So why? Why do it? Particularly now, when houses like Covent Garden are so strapped for cash. Answer: the big voices. To give him his due, Giordano did know a thing or two about mounting a star vehicle, and just as Sarah Bernhardt was drawn to Victorien Sardou's original play, so a grand succession of celebrated divas have found sustenance in Giordano's title role. It's showy, it's eminently milkable and on the whole it lies comfortably for great voices in their twilight years.

Mirella Freni is just such a voice. To hear her, even now, is to know what is so often lacking in style and fundamental technique among the less well-schooled of today's singers. It's the infallible support, the moulding of line, the beautiful flottando effects. So much voice.
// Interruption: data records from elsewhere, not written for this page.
Lemma divide_16_of_halves h :
  2 * (h / 16) = h / 2 / 2 / 2 → 2 * (h / 2 / 2 / 2) = h / 2 / 2 →
  2 * (h / 2 / 2) = h / 2 → 2 * (h / 2) = h → (16 | h).
Proof. intros H1 H2 H3 H4. exists (h / 16). lia. Qed.

(** C4 (amended).  For every UNet whose feature widths double from level
    to level and every non-empty input batch [(b, 3, H, W)] with [H] and
    [W] positive multiples of [2 ^ depth], the forward pass returns a
    tensor of shape [(b, K, H, W)], provided the network is in evaluation
    mode or the bottleneck sees more than one value per channel. *)
Theorem UNet_forward_divisible fs K b h w tr m :
  valid_features fs → 0 < K → 0 < b → 0 < h → 0 < w →
  (2 ^ Z.of_nat (length fs) | h) → (2 ^ Z.of_nat (length fs) | w) →
  tr = false ∨ b * (h / 2 ^ Z.of_nat (length fs)) * (w / 2 ^ Z.of_nat (length fs)) ≠ 1 →
  UNet_init 3 K fs = OK m →
  forward (set_training tr m) (NCHW b 3 h w) = OK (NCHW b K h w).
Proof.
  intros Hfs HK Hb Hh Hw Hdh Hdw Hbn Hinit.
  eapply forward_of_log, forward_log_shape; try done.
  - apply Z.divide_pos_le; done.
  - apply Z.divide_pos_le; done.
Qed.

Lemma UNet_forward_divisible_witness :
  ∃ m, UNet_init 3 22 [64; 128; 256; 512] = OK m ∧ training m = true ∧
       forward m (NCHW 1 3 256 256) = OK (NCHW 1 22 256 256).
Proof.
  eexists. split; [reflexivity|]. split; [reflexivity|].
  match goal with
  | |- forward ?m _ = _ =>
      apply (UNet_forward_divisible [64; 128; 256; 512] 22 1 256 256 true m)
  end.
  - split; [done|]. split; [repeat constructor; lia|]. simpl. lia.
  - lia.
  - lia.
  - lia.
  - lia.
  - by exists 16.
  - by exists 16.
  - right. by vm_compute.
  - reflexivity.
Defined.

(** C4 as stated fails: a fresh network is in training mode, and on a
    16 x 16 input of batch size 1 its bottleneck normalisation is given
    a single value per channel. *)
Lemma UNet_forward_divisible_counterexample :
  ∃ m, UNet_init 3 22 [64; 128; 256; 512] = OK m ∧ training m = true ∧
       (2 ^ 4 | 16) ∧
       forward m (NCHW 1 3 16 16)
       = Raise (ValueError "Expected more than 1 value per channel when training") ∧
       forward m (NCHW 1 3 16 16) ≠ OK (NCHW 1 22 16 16).
Proof.
  eexists. split; [reflexivity|]. split; [reflexivity|].
  split; [by exists 1|]. split; [by vm_compute|]. by vm_compute.
Qed.
Lemma check_targets_cc lineno targets : ∀ self,
  complex_conditionals (the_analysis (fold_left (check_target lineno) targets self)) = complex_conditionals (the_analysis self).
Proof.
  induction targets as [|tg targets IH]; intros self; simpl; [done|].
  rewrite IH. destruct tg; try done. simpl.
  by destruct (_ && _).
Qed.

Lemma visit_each_cc ss :
  Forall (λ s, ∀ self, complex_conditionals (the_analysis (visit_stmt s self))
                       = complex_conditionals (the_analysis self) ++ findings (if_statements s)) ss →
  ∀ self, complex_conditionals (the_analysis (fold_left (λ self item, visit_stmt item self) ss self))
          = complex_conditionals (the_analysis self) ++ findings (flat_map if_statements ss).
Proof.
  induction 1 as [|s ss Hs _ IH]; intros self; simpl.
  - by rewrite app_nil_r.
  - rewrite IH, Hs, findings_app, (assoc_L (++)). done.
Qed.

Lemma visit_stmt_cc s : ∀ self,
  complex_conditionals (the_analysis (visit_stmt s self)) = complex_conditionals (the_analysis self) ++ findings (if_statements s).
Proof.
  induction s as [n a b l el IHb| |ts v l|t i b o IHb IHo|t b o IHb IHo
                 |t b o l IHb IHo| |] using stmt_ind';
    intros self; cbn [visit_stmt if_statements];
    try (by rewrite app_nil_r).
  - simpl. rewrite (visit_each_cc _ IHb). by destruct (15 <? _).
  - by rewrite check_targets_cc, app_nil_r.
  - rewrite (visit_each_cc _ IHo), (visit_each_cc _ IHb), findings_app.
    by rewrite (assoc_L (++)).
  - rewrite (visit_each_cc _ IHo), (visit_each_cc _ IHb), findings_app.
    by rewrite (assoc_L (++)).
  - rewrite (visit_each_cc _ IHo), (visit_each_cc _ IHb).
    rewrite check_conditional_complexity_score.
    change ((l, t) :: ?x) with ([(l, t)] ++ x).
    rewrite !findings_app, !(assoc_L (++)). do 2 f_equal.
    unfold findings. rewrite filter_cons. simpl.
    destruct (2 <? score t) eqn:Hlt.
    + apply Z.ltb_lt in Hlt. rewrite decide_True by done. done.
    + apply Z.ltb_ge in Hlt. rewrite decide_False by lia. by rewrite app_nil_r.
Qed.
(** ** Computations *)

(** How an [async] function ends: it returns or it throws. *)
Inductive Completion (A : Type) :=
| Returned (a : A)
| Threw (e : JsError).
Arguments Returned {A} a.
Arguments Threw {A} e.

(** A computation reads the history and yields its completion and the
    events it added. *)
Definition M (A : Type) : Type := list Event -> Completion A * list Event.

Definition ret {A} (a : A) : M A := fun _ => (Returned a, []).

Definition throw {A} (e : JsError) : M A := fun _ => (Threw e, []).

Definition bind {A B} (m : M A) (k : A -> M B) : M B :=
  fun h =>
    match m h with
    | (Returned a, t1) =>
        let '(r, t2) := k a (h ++ t1)%list in (r, (t1 ++ t2)%list)
    | (Threw e, t1) => (Threw e, t1)
    end.

(** [try { m } catch (e) { handler e }] *)
Definition tryCatch {A} (m : M A) (handler : JsError -> M A) : M A :=
  fun h =>
    match m h with
    | (Returned a, t1) => (Returned a, t1)
    | (Threw e, t1) =>
        let '(r, t2) := handler e (h ++ t1)%list in (r, (t1 ++ t2)%list)
    end.

(** [try { m } finally { fin }]: [fin] runs however [m] ends; the
    completion is [m]'s unless [fin] throws. *)
Definition tryFinally {A} (m : M A) (fin : M unit) : M A :=
  fun h =>
    let '(r, t1) := m h in
    match fin (h ++ t1)%list with
    | (Returned _, t2) => (r, (t1 ++ t2)%list)
    | (Threw e, t2) => (Threw e, (t1 ++ t2)%list)
    end.

(** [promise.catch(e => e)]: the outcome as a value. *)
Definition settle (m : M ExecOutput) : M Outcome :=
  tryCatch (bind m (fun out => ret (Resolved out)))
           (fun e => ret (Rejected e)).

Definition warn (msg : string) : M unit := fun _ => (Returned tt, [Warn msg]).

Declare Scope m_scope.
Delimit Scope m_scope with M.
Notation "x <- m ;; k" := (bind m (fun x => k))
  (at level 100, m at next level, right associativity) : m_scope.
Notation "m ;;; k" := (bind m (fun _ => k))
  (at level 100, right associativity) : m_scope.
Open Scope m_scope.

Definition when (b : bool) (m : M unit) : M unit := if b then m else ret tt.

(** ** Parsing git's output *)

(** [stdout.trim().match(/refs\/remotes\/origin\/(.+)/)]: capture 1 of the
    first match. *)
Definition matchOriginHead (trimmed : string) : option string :=
  scanFirst (matchLiteralDotPlus "refs/remotes/origin/") trimmed.

(** [[...out.matchAll(/\+\+\+ b\/(.+)/g)].map(m => m[1])] *)
Definition preflightConflictFiles (dryRunOutput : string) : list string :=
  scanAll (matchLiteralDotPlus "+++ b/") O dryRunOutput.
And because she nursed her assets in earlier years - because she didn't, for instance, overwork the chest voice (such a temptation in the lyric Italian repertoire) - she can use it to burnished, imperious effect now.

But one is beginning to have to make allowances for the quality of sound under pressure, and it is surely significant when a great singer like this must take the lower option to her spectacular high C in the love duet. Perhaps now is the time to bow out and leave us with the memories.

So, too, Jose Carreras - singing more now on fierce conviction than his once matchless beauty of timbre. There are glimpses of the old sound, and the intensity, the bravery of his delivery can pin you to the seat. But the widening vibrato, the hectoring, the vocal histrionics . . . even in this repertoire. Charisma will out - but not indefinitely.

In the pit, Edward Downes presided here with the relish of one who knows it's Giordano but can make believe it's prime Puccini. He's a terrifically dynamic motivator in dubious scores like this, and his enthusiastic despatch of Giordano's fulsome string unisons - notably the luscious Act 2 interlude - were enough to make the eyes water.

The staging is all you might expect from a co-production with La Scala, Milan. Expensive set-dressing on a slow revolve sits prettily against watercolour backdrops, like the window display at some classy store. Dramatic friezes, some in silhouette, pass for action (shock-horror, 'It's the nihilists]'), and the prima donna steps regally into her own light, downstage-centre, for her final-act prayer. Just like the old days.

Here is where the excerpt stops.